Lemma set_update_members (new : list nat) :
  forall l y, In y (set_update_nat l new) <-> In y l \/ In y new.
Proof.
  unfold set_update_nat. induction new as [|x new IH]; intros l y;
    cbn [fold_left].
  - cbn. tauto.
  - rewrite IH, set_add_members. cbn. intuition.
Qed.

Lemma set_update_distinct (new : list nat) :
  forall l, NoDup l -> NoDup (set_update_nat l new).
Proof.
  unfold set_update_nat. induction new as [|x new IH]; intros l Hnd;
    cbn [fold_left]; [exact Hnd|].
  apply IH, set_add_distinct, Hnd.
Qed.

Section Pairs.
Context `{Runtime}.
Variable cfg : DuplicatesConfig.
Variable sample : DataFrame.

Lemma inner_loop (i : nat) (js : list nat) :
  forall acc,
    fst (fold_left (compare_rows cfg sample i) js acc)
    = fst acc ++ map (pair i) (filter (similar cfg sample i) js).
Proof.
  induction js as [|j js IH]; intros acc; cbn [fold_left filter map].
  - rewrite app_nil_r. reflexivity.
  - rewrite IH. unfold compare_rows. fold (similar cfg sample i j).
    destruct (similar cfg sample i j); cbn [fst map].
    + rewrite <- app_assoc. reflexivity.
    + reflexivity.
Qed.

Lemma outer_loop (n : nat) (rows : list nat) :
  forall acc,
    fst (fold_left
           (fun acc i =>
              fold_left (compare_rows cfg sample i) (seq (i + 1) (n - (i + 1))) acc)
           rows acc)
    = fst acc
      ++ flat_map
           (fun i => map (pair i)
                       (filter (similar cfg sample i)
                          (seq (i + 1) (n - (i + 1)))))
           rows.
Proof.
  induction rows as [|i rows IH]; intros acc; cbn [fold_left flat_map].
  - rewrite app_nil_r. reflexivity.
  - rewrite IH, inner_loop, <- app_assoc. reflexivity.
Qed.

End Pairs.


Section Result.
Context `{Runtime}.
Variable cfg : DuplicatesConfig.
Variable data : DataFrame.

Lemma fuzzy_result :
  let sample := fuzzy_sample cfg data in
  let pairs :=
    flat_map
      (fun i => map (pair i)
                  (filter (similar cfg sample i)
                     (seq (i + 1) (nrows sample - (i + 1)))))
      (seq 0 (nrows sample)) in
  duplicate_pairs (_detect_fuzzy_duplicates cfg data) = pairs
  /\ duplicate_rows (_detect_fuzzy_duplicates cfg data)
     = set_update_nat [] (flat_map (fun p => [fst p; snd p]) pairs)
  /\ duplicate_groups (_detect_fuzzy_duplicates cfg data)
     = _group_similar_rows sample pairs
  /\ total_groups (_detect_fuzzy_duplicates cfg data)
     = List.length (_group_similar_rows sample pairs).
Proof.
  cbv zeta. unfold _detect_fuzzy_duplicates. fold (fuzzy_sample cfg data).
  set (sample := fuzzy_sample cfg data).
  pose proof (outer_loop cfg sample (nrows sample) (seq 0 (nrows sample))
                ([], [])) as Hloop.
  cbn [fst app] in Hloop.
  match goal with
  | |- context [let '(_, _) := ?loop in _] =>
      assert (Hsame : loop
                      = fold_left
                          (fun acc i =>
                             fold_left (compare_rows cfg sample i)
                               (seq (i + 1) (nrows sample - (i + 1))) acc)
                          (seq 0 (nrows sample)) ([], []))
        by reflexivity;
      rewrite Hsame
  end.
  destruct (fold_left _ (seq 0 (nrows sample)) ([], [])) as [pairs scores].
  cbn [fst] in Hloop. subst pairs. cbn. repeat split; reflexivity.
Qed.

End Result.


(** ** The rows of the groups *)

Section Members.
Variable graph : list (nat * list nat).
Hypothesis Hclosed : closed graph.
Hypothesis Hsym : symmetric graph.

Lemma visit_keeps_groups_visited (vg : list nat * list (list nat))
  (node : nat) :
  tidy graph (fst vg) -> In node (nodes graph) ->
  swept graph (fst vg) (snd vg) ->
  (forall group, In group (snd vg) -> incl group (fst vg)) ->
  forall group,
    In group (snd (visit (List.length graph) graph vg node)) ->
    incl group (fst (visit (List.length graph) graph vg node)).
Proof.
  intros Ht Hnode Hsw Hinv.
  destruct (visit_swept graph Hclosed Hsym vg node Ht Hnode Hsw)
    as [_ [_ Hkeep]].
  revert Hkeep. unfold visit.
  destruct (mem_nat node (fst vg)) eqn:E; [intros _; exact Hinv|].
  apply mem_nat_not_In in E.
  assert (Ht' : tidy graph (fst vg ++ [node])).
  { destruct Ht as [Hnd Hsub]. split.
    - apply NoDup_app; [exact Hnd | repeat constructor; tauto |].
      intros y Hy [<- | []]. contradiction.
    - intros y Hy. apply in_app_iff in Hy.
      destruct Hy as [Hy | [<- | []]]; [apply Hsub, Hy | exact Hnode]. }
  pose proof (tidy_length graph _ Ht') as Hbound.
  rewrite length_app in Hbound. cbn in Hbound.
  assert (Hstart : searching graph node (fst vg) [node] (fst vg ++ [node]) []).
  { constructor.
    - intros x. rewrite in_app_iff. cbn [In]. tauto.
    - intros x [[] | [<- | []]]. constructor.
    - intros x y [].
    - intros x [[] | [<- | []]]. exact E.
    - right. left. reflexivity. }
  pose proof (dfs_ends graph Hclosed node (fst vg) (List.length graph) [node]
                (fst vg ++ [node]) [] Ht'
                ltac:(rewrite length_app; cbn; lia) Hstart) as Hend.
  destruct Hsw as [Hsealed _ _ _].
  destruct (finished_search graph Hsym node (fst vg) _ _ Hsealed Hend)
    as [_ [_ Hvis]].
  set (found := dfs (List.length graph) graph [node] (fst vg ++ [node]) []) in *.
  destruct (1 <? List.length (fst found))%nat; cbn [fst snd];
    intros Hkeep group Hg.
  - apply in_app_iff in Hg. destruct Hg as [Hg | [<- | []]].
    + intros x Hx. apply Hkeep, (Hinv group Hg), Hx.
    + intros x Hx. apply Hvis. right. exact Hx.
  - intros x Hx. apply Hkeep, (Hinv group Hg), Hx.
Qed.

════════════════════

■ The problem
In the data above, find the line that contains "(forall group, In" and the line that contains "revert Hkeep. unfold visit.". Repeat exactly those lines and every line between them, and only those.

■ Result of the task
  (forall group, In group (snd vg) -> incl group (fst vg)) ->
  forall group,
    In group (snd (visit (List.length graph) graph vg node)) ->
    incl group (fst (visit (List.length graph) graph vg node)).
Proof.
  intros Ht Hnode Hsw Hinv.
  destruct (visit_swept graph Hclosed Hsym vg node Ht Hnode Hsw)
    as [_ [_ Hkeep]].
  revert Hkeep. unfold visit.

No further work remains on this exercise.